BlackRock (BLK 0.69%), the world's largest asset management firm, recently updated investors on its quarterly earnings. The firm's results were mixed, missing analysts' revenue estimates but blowing earnings expectations out of the water and beating those estimates by 28%.  

The firm has a long history of increasing assets under management (AUM), which are integral to the investment firm's bottom line. However, BlackRock's AUM declined modestly from the previous quarter, and it saw outflows on its long-term investments of $12.6 billion. In this article, we'll dig into the details of the decline and what investors should do about it.

BlackRock's diverse product offerings is key to its long-term growth

BlackRock runs the world's largest asset management firm. Its $9.1 trillion in AUM puts it well ahead of its closest competitors, Vanguard ($7.2 trillion), Fidelity ($3.9 trillion), and The Capital Group ($2.3 trillion). 

The key to BlackRock's success is its wide array of product offerings, from index products to exchange-traded funds, which include passively and actively managed investments. It offers 1,250 products that span asset classes, including equities, fixed-income, and alternative investments. Its primary source of revenue is derived from selling investment advice and fund fees, which are typically based on its total AUM.

Breaking down the firm's net asset flows from the third quarter

Boosting AUM is crucial to BlackRock's business. For that reason, investors pay attention to the firm's net flows and changes in AUM to gauge how the business is performing.

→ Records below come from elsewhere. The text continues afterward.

(* ===== verification/Api.v ===== *)
(** * The API types (api/v1beta1)

    The records of the custom resources the controllers read and write, with
    the Kubernetes and Cluster API types they contain reduced to the fields the
    code uses.  A pointer field is an [option]; a Go map is a [gmap], under an
    [option] where the code tells a nil map from an empty one. *)

From S2P Require Import Prelude.

(** ** Types of Kubernetes and Cluster API the resources are made of *)

Record NamespacedName := { nn_Namespace : string; nn_Name : string }.

#[export] Instance NamespacedName_eq_dec : EqDecision NamespacedName.
Proof. solve_decision. Defined.
#[export] Instance NamespacedName_countable : Countable NamespacedName.
Proof.
  refine (inj_countable' (fun k => (nn_Namespace k, nn_Name k))
            (fun p => {| nn_Namespace := p.1; nn_Name := p.2 |}) _).
  by intros [].
Defined.

Record TypeMeta := { tm_Kind : string; tm_APIVersion : string }.

(** [metav1.ObjectMeta].  The resource version is opaque to clients; here it is
    a number.  [DeletionTimestamp] is nil on an object not being deleted. *)
Record ObjectMeta := {
  om_Name : string;
  om_Namespace : string;
  om_UID : string;
  om_ResourceVersion : Z;
  om_Labels : gmap string string;
  om_Annotations : gmap string string;
  om_Finalizers : list string;
  om_DeletionTimestamp : option Z;
  om_CreationTimestamp : Z
}.
(** [for key, val := range *in { ( *out)[key] = val }]; the entries come in some
    order. *)
Fixpoint domains_loop (l' : loc) (entries : list (string * gFailureDomainSpec)) : mem unit :=
  match entries with
  | [] => mem_ret tt
  | (key, val) :: entries =>
      let* m := deref KFailureDomains l' in
      assign KFailureDomains l' (<[key := val]> m) ;;* domains_loop l' entries
  end.

(** [if in.M != nil { *out = make(FailureDomains, len( *in)); ... }] *)
Definition copy_domains (p : ptr) : mem ptr :=
  match p with
  | None => mem_ret None
  | Some l =>
      let* m := deref KFailureDomains l in
      let* l' := alloc KFailureDomains ∅ in
      domains_loop l' (map_to_list m) ;;* mem_ret (Some l')
  end.

Definition Beskar7ClusterStatus_DeepCopyInto (x : gBeskar7ClusterStatus) : mem gBeskar7ClusterStatus :=
  let* domains := copy_domains (gcst_FailureDomains x) in
  let* conditions := copy_slice KCondition (gcst_Conditions x) in
  mem_ret {| gcst_Ready := gcst_Ready x; gcst_ControlPlaneEndpoint := gcst_ControlPlaneEndpoint x;
             gcst_FailureDomains := domains; gcst_Conditions := conditions |}.

Definition TemplateResource_DeepCopyInto (x : gTemplateResource) : mem gTemplateResource :=
  let* spec := Beskar7MachineSpec_DeepCopyInto (gtr_Spec x) in mem_ret {| gtr_Spec := spec |}.
Definition TemplateSpec_DeepCopyInto (x : gTemplateSpec) : mem gTemplateSpec :=
  let* template := TemplateResource_DeepCopyInto (gts_Template x) in mem_ret {| gts_Template := template |}.

(** *** Objects and lists *)

Definition object_DeepCopyInto {S T} (spec : S -> mem S) (status : T -> mem T) (x : gObject S T) : mem (gObject S T) :=
  let* meta := ObjectMeta_DeepCopyInto (go_ObjectMeta x) in
  let* s := spec (go_Spec x) in
  let* t := status (go_Status x) in
  mem_ret {| go_TypeMeta := go_TypeMeta x; go_ObjectMeta := meta; go_Spec := s; go_Status := t |}.

Definition list_DeepCopyInto (k : kind) (into : denote k -> mem (denote k)) (x : gList) : mem gList :=
  let* meta := ListMeta_DeepCopyInto (gl_ListMeta x) in
  let* items := copy_items k into (gl_Items x) in
  mem_ret {| gl_TypeMeta := gl_TypeMeta x; gl_ListMeta := meta; gl_Items := items |}.

Definition PhysicalHost_DeepCopyInto : gPhysicalHost -> mem gPhysicalHost :=
  object_DeepCopyInto PhysicalHostSpec_DeepCopyInto PhysicalHostStatus_DeepCopyInto.
Definition Beskar7Machine_DeepCopyInto : gBeskar7Machine -> mem gBeskar7Machine :=
  object_DeepCopyInto Beskar7MachineSpec_DeepCopyInto Beskar7MachineStatus_DeepCopyInto.
Definition Beskar7Cluster_DeepCopyInto : gBeskar7Cluster -> mem gBeskar7Cluster :=
  object_DeepCopyInto Beskar7ClusterSpec_DeepCopyInto Beskar7ClusterStatus_DeepCopyInto.
Definition Beskar7MachineTemplate_DeepCopyInto : gBeskar7MachineTemplate -> mem gBeskar7MachineTemplate :=
  object_DeepCopyInto TemplateSpec_DeepCopyInto mem_ret.

Definition PhysicalHostList_DeepCopyInto := list_DeepCopyInto KPhysicalHost PhysicalHost_DeepCopyInto.
Definition Beskar7MachineList_DeepCopyInto := list_DeepCopyInto KBeskar7Machine Beskar7Machine_DeepCopyInto.
Definition Beskar7ClusterList_DeepCopyInto := list_DeepCopyInto KBeskar7Cluster Beskar7Cluster_DeepCopyInto.
Definition Beskar7MachineTemplateList_DeepCopyInto :=
  list_DeepCopyInto KBeskar7MachineTemplate Beskar7MachineTemplate_DeepCopyInto.
Definition EscapedPath (u : URL) : string :=
  if negb (u_RawPath u ==s "") && validEncoded (u_RawPath u) encodePath
     && match unescape (u_RawPath u) encodePath with Ok p => p ==s u_Path u | Err _ => false end
  then u_RawPath u
  else if u_Path u ==s "*" then "*" else escape (u_Path u) encodePath.

Definition Userinfo_String (u : Userinfo) : string :=
  escape (ui_username u) encodeUserPassword
  +:+ match ui_password u with Some p => ":" +:+ escape p encodeUserPassword | None => "" end.

Definition write_authority (u : URL) : string :=
  if negb (u_Scheme u ==s "") || negb (u_Host u ==s "") || bool_decide (is_Some (u_User u)) then
    if u_OmitHost u && (u_Host u ==s "") && negb (bool_decide (is_Some (u_User u))) then ""
    else
      (if negb (u_Host u ==s "") || negb (u_Path u ==s "") || bool_decide (is_Some (u_User u))
       then "//" else "")
      +:+ match u_User u with Some ui => Userinfo_String ui +:+ "@" | None => "" end
      +:+ escape (u_Host u) encodeHost
  else "".

Definition URL_String (u : URL) : string :=
  let scheme := if u_Scheme u ==s "" then "" else u_Scheme u +:+ ":" in
  let body :=
    if negb (u_Opaque u ==s "") then u_Opaque u
    else
      let authority := write_authority u in
      let path := EscapedPath u in
      let slash := if negb (path ==s "") && negb (HasPrefix path "/") && negb (u_Host u ==s "")
                   then "/" else "" in
      let dot := if (scheme +:+ authority +:+ slash ==s "") && Contains (Cut path "/").1.1 ":"
                 then "./" else "" in
      authority +:+ slash +:+ dot +:+ path in
  scheme +:+ body
  +:+ (if u_ForceQuery u || negb (u_RawQuery u ==s "") then "?" +:+ u_RawQuery u else "")
  +:+ (if u_Fragment u ==s "" then "" else "#" +:+ escaped (u_Fragment u) (u_RawFragment u) encodeFragment).

(** ** Host and port *)

Definition splitHostPort (hostPort : string) : string * string :=
  let '(host, port) :=
    match LastIndex hostPort ":" with
    | Some colon =>
        if validOptionalPort (str_drop colon hostPort)
        then (str_take colon hostPort, str_drop (S colon) hostPort)
        else (hostPort, "")
    | None => (hostPort, "")
    end in
  if HasPrefix host "[" && HasSuffix host "]"
  then (str_take (len host - 2) (str_drop 1 host), port)
  else (host, port).

Definition Hostname (u : URL) : string := (splitHostPort (u_Host u)).1.
Definition Port (u : URL) : string := (splitHostPort (u_Host u)).2.

End Url.

(** ** Examples *)

Definition reprint (s : string) : option string :=
  match @Parse ref_lib s with Ok u => Some (@URL_String ref_lib u) | Err _ => None end.
Example reprint_https : reprint "HTTPS://bmc1:8443/redfish/v1" = Some "https://bmc1:8443/redfish/v1".
Proof. vm_compute. reflexivity. Qed.
Example reprint_user : reprint "http://a:b%40c@h/x y?q#f" = Some "http://a:b%40c@h/x%20y?q#f".
Proof. vm_compute. reflexivity. Qed.
Example reprint_ip : reprint "//[fe80::1%25eth0]:443/" = Some "//[fe80::1%25eth0]:443/".
Proof. vm_compute. reflexivity. Qed.
Example parse_ip_port : reprint "192.168.1.10:8443" = None.
Proof. vm_compute. reflexivity. Qed.
Example parse_bad_escape : reprint "http://h/%zz" = None.
Proof. vm_compute. reflexivity. Qed.

(** ** Strings all of whose bytes are of one kind *)

Lemma all_ascii (P : ascii -> bool) :
  forallb (fun n => P (ascii_of_nat n)) (seq 0 256) = true -> forall c, P c = true.
Proof.
  intros H c. rewrite <- (ascii_nat_embedding c). rewrite forallb_forall in H. apply H.
  apply in_seq. pose proof (nat_ascii_bounded c). lia.
Qed.

(** Implications between kinds of bytes are decided by looking at all of them. *)
Ltac by_bytes := apply (all_ascii (fun _ => implb _ _)) || apply all_ascii; vm_compute; reflexivity.

Lemma all_bytes_cons P c s : all_bytes P (String c s) = P c && all_bytes P s.
Proof. done. Qed.

Lemma all_bytes_app P s t : all_bytes P (s +:+ t) = all_bytes P s && all_bytes P t.
Proof. induction s as [|c s IH]; [done|]. rewrite all_bytes_cons, <- andb_assoc, <- IH. done. Qed.

Lemma all_bytes_mono (P Q : ascii -> bool) s :
  (forall c, implb (P c) (Q c) = true) -> all_bytes P s = true -> all_bytes Q s = true.
Proof.
  intros HPQ. unfold all_bytes. rewrite !forallb_forall. intros H c Hc.
  specialize (HPQ c). rewrite (H c Hc) in HPQ. done.
Qed.

(** [c] does not occur in [s]. *)
Definition absent (c : ascii) (s : string) : bool := all_bytes (fun d => negb (Ascii.eqb d c)) s.

Lemma Cut_absent s c : absent c s = true -> Cut s c = (s, "", false).
Proof.
  unfold absent. induction s as [|d s IH]; [done|]. rewrite all_bytes_cons.
  intros [Hd Hs]%andb_true_iff. simpl. apply negb_true_iff in Hd. by rewrite Hd, IH.
Qed.

Lemma LastIndex_absent s c : absent c s = true -> LastIndex s c = None.
Proof.
  unfold absent. induction s as [|d s IH]; [done|]. rewrite all_bytes_cons.
  intros [Hd Hs]%andb_true_iff. simpl. apply negb_true_iff in Hd. by rewrite IH, Hd.
Qed.

Lemma LastIndex_app s c t : absent c t = true -> LastIndex (s +:+ String c t) c = Some (len s).
Proof.
  intros Ht. induction s as [|d s IH].
  - simpl. by rewrite LastIndex_absent, Ascii.eqb_refl.
  - change (LastIndex (String d (s +:+ String c t)) c = Some (len (String d s))). simpl. by rewrite IH.
Qed.

Lemma prefix_one c s : String.prefix (String c "") s = match s with String d _ => bool_decide (c = d) | "" => false end.
Proof. destruct s as [|d s]; [done|]. simpl. destruct (ascii_dec c d), s; by case_bool_decide. Qed.

Lemma Index_absent s c : absent c s = true -> Index s (String c "") = None.
Proof.
  unfold absent. induction s as [|d s IH]; [done|]. rewrite all_bytes_cons.
  intros [Hd Hs]%andb_true_iff. cbn [Index]. rewrite prefix_one, IH by done.
  case_bool_decide; [|done]. subst. by rewrite Ascii.eqb_refl in Hd.
Qed.

Lemma Index_app s c t : absent c s = true -> Index (s +:+ String c t) (String c "") = Some (len s).
Proof.
  unfold absent. induction s as [|d s IH].
  - intros _. simpl. destruct (ascii_dec c c), t; done.
  - rewrite all_bytes_cons. intros [Hd Hs]%andb_true_iff.
    change (Index (String d (s +:+ String c t)) (String c "") = Some (len (String d s))).
    cbn [Index]. rewrite prefix_one, IH by done.
    case_bool_decide; [subst; by rewrite Ascii.eqb_refl in Hd|done].
Qed.

Lemma Contains_absent s c : absent c s = true -> Contains s (String c "") = false.
Proof.
  unfold absent. induction s as [|d s IH]; [done|]. rewrite all_bytes_cons.
  intros [Hd Hs]%andb_true_iff. cbn [Contains]. rewrite prefix_one, IH by done.
  case_bool_decide; [subst; by rewrite Ascii.eqb_refl in Hd|done].
Qed.

Lemma HasSuffix_absent s c : absent c s = true -> HasSuffix s (String c "") = false.
Proof.
  intros Hs. unfold HasSuffix. destruct (_ <=? _)%nat; [|done]. cbn [andb].
  apply eqb_false. intros H.
  rewrite <- (str_take_drop (len s - len (String c "")) s), H in Hs. unfold absent in Hs. rewrite all_bytes_app in Hs.
  apply andb_true_iff in Hs as [_ Hs]. rewrite all_bytes_cons, Ascii.eqb_refl in Hs. done.
Qed.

Net flows represent how much cash flows in and out of BlackRock's product offerings and can provide insight into investors' behavior.

BlackRock saw $12.6 billion flow out of its fund offerings in the third quarter. The funds offer active and passive strategies in equities, fixed income, multiassets (like target-date funds), and alternative assets. The outflow surprised analysts, who expected to see $50 billion of inflows, according to analysts surveyed by Bloomberg. 

While the outflows were unexpected, investors shouldn't be too concerned. The outflow from long-term investments shows that investors have shifted toward cash on hand in money market funds or other strategies, as interest rates remain high.

Chief Executive Officer Larry Fink said, "For the first time in nearly two decades, clients are earning a real return in cash and can wait for more policy and market certainty before rerisking." BlackRock's cash management investments, which include money market funds and other cash-like investments, saw inflows of $15.2 billion, bringing total net inflows to $2.6 billion in the quarter. 

A person sits in front of three computer screens displaying financial information in a professional setting.

Image source: Getty Images.

Putting the quarterly flows into the context of the bigger picture

BlackRock's AUM dropped $325 billion in the quarter, too. However, investors shouldn't be too concerned. The drop was primarily due to the declining value of investments in what proved to be a volatile quarter for most assets. The firm saw the market value of its assets decline by $258 billion in the quarter, while foreign exchange impacts reduced the total by another $71 billion. 

The fact is that BlackRock's AUM is going to fluctuate based on market conditions. Investors are aware of this, so they pay close attention to the net inflows (or outflows) as a sign of how healthy the business is. Investors would have a reason for concern if there were a dramatic outflow from BlackRock's investments. However, that's not the case. Year to date, BlackRock's investments have seen $193 billion in net inflows, including $147 billion into its long-term products. Its AUM has also increased by $506 billion thanks to better market conditions this year than last. 

BlackRock remains a solid holding for investors

BlackRock is an enormous investment firm, and it's common to see swings in its AUM from quarter to quarter. Although it saw outflows from its long-term investment products, inflows into cash management more than made up for it.

Its recent earnings aren't anything investors should be concerned about. Its performance remains solid, with revenue and net income up 5% and 14%, respectively, in the quarter. The firm continues increase AUM and expanding its business on a longer-term basis -- making it a solid stock shareholders should retain in their portfolios.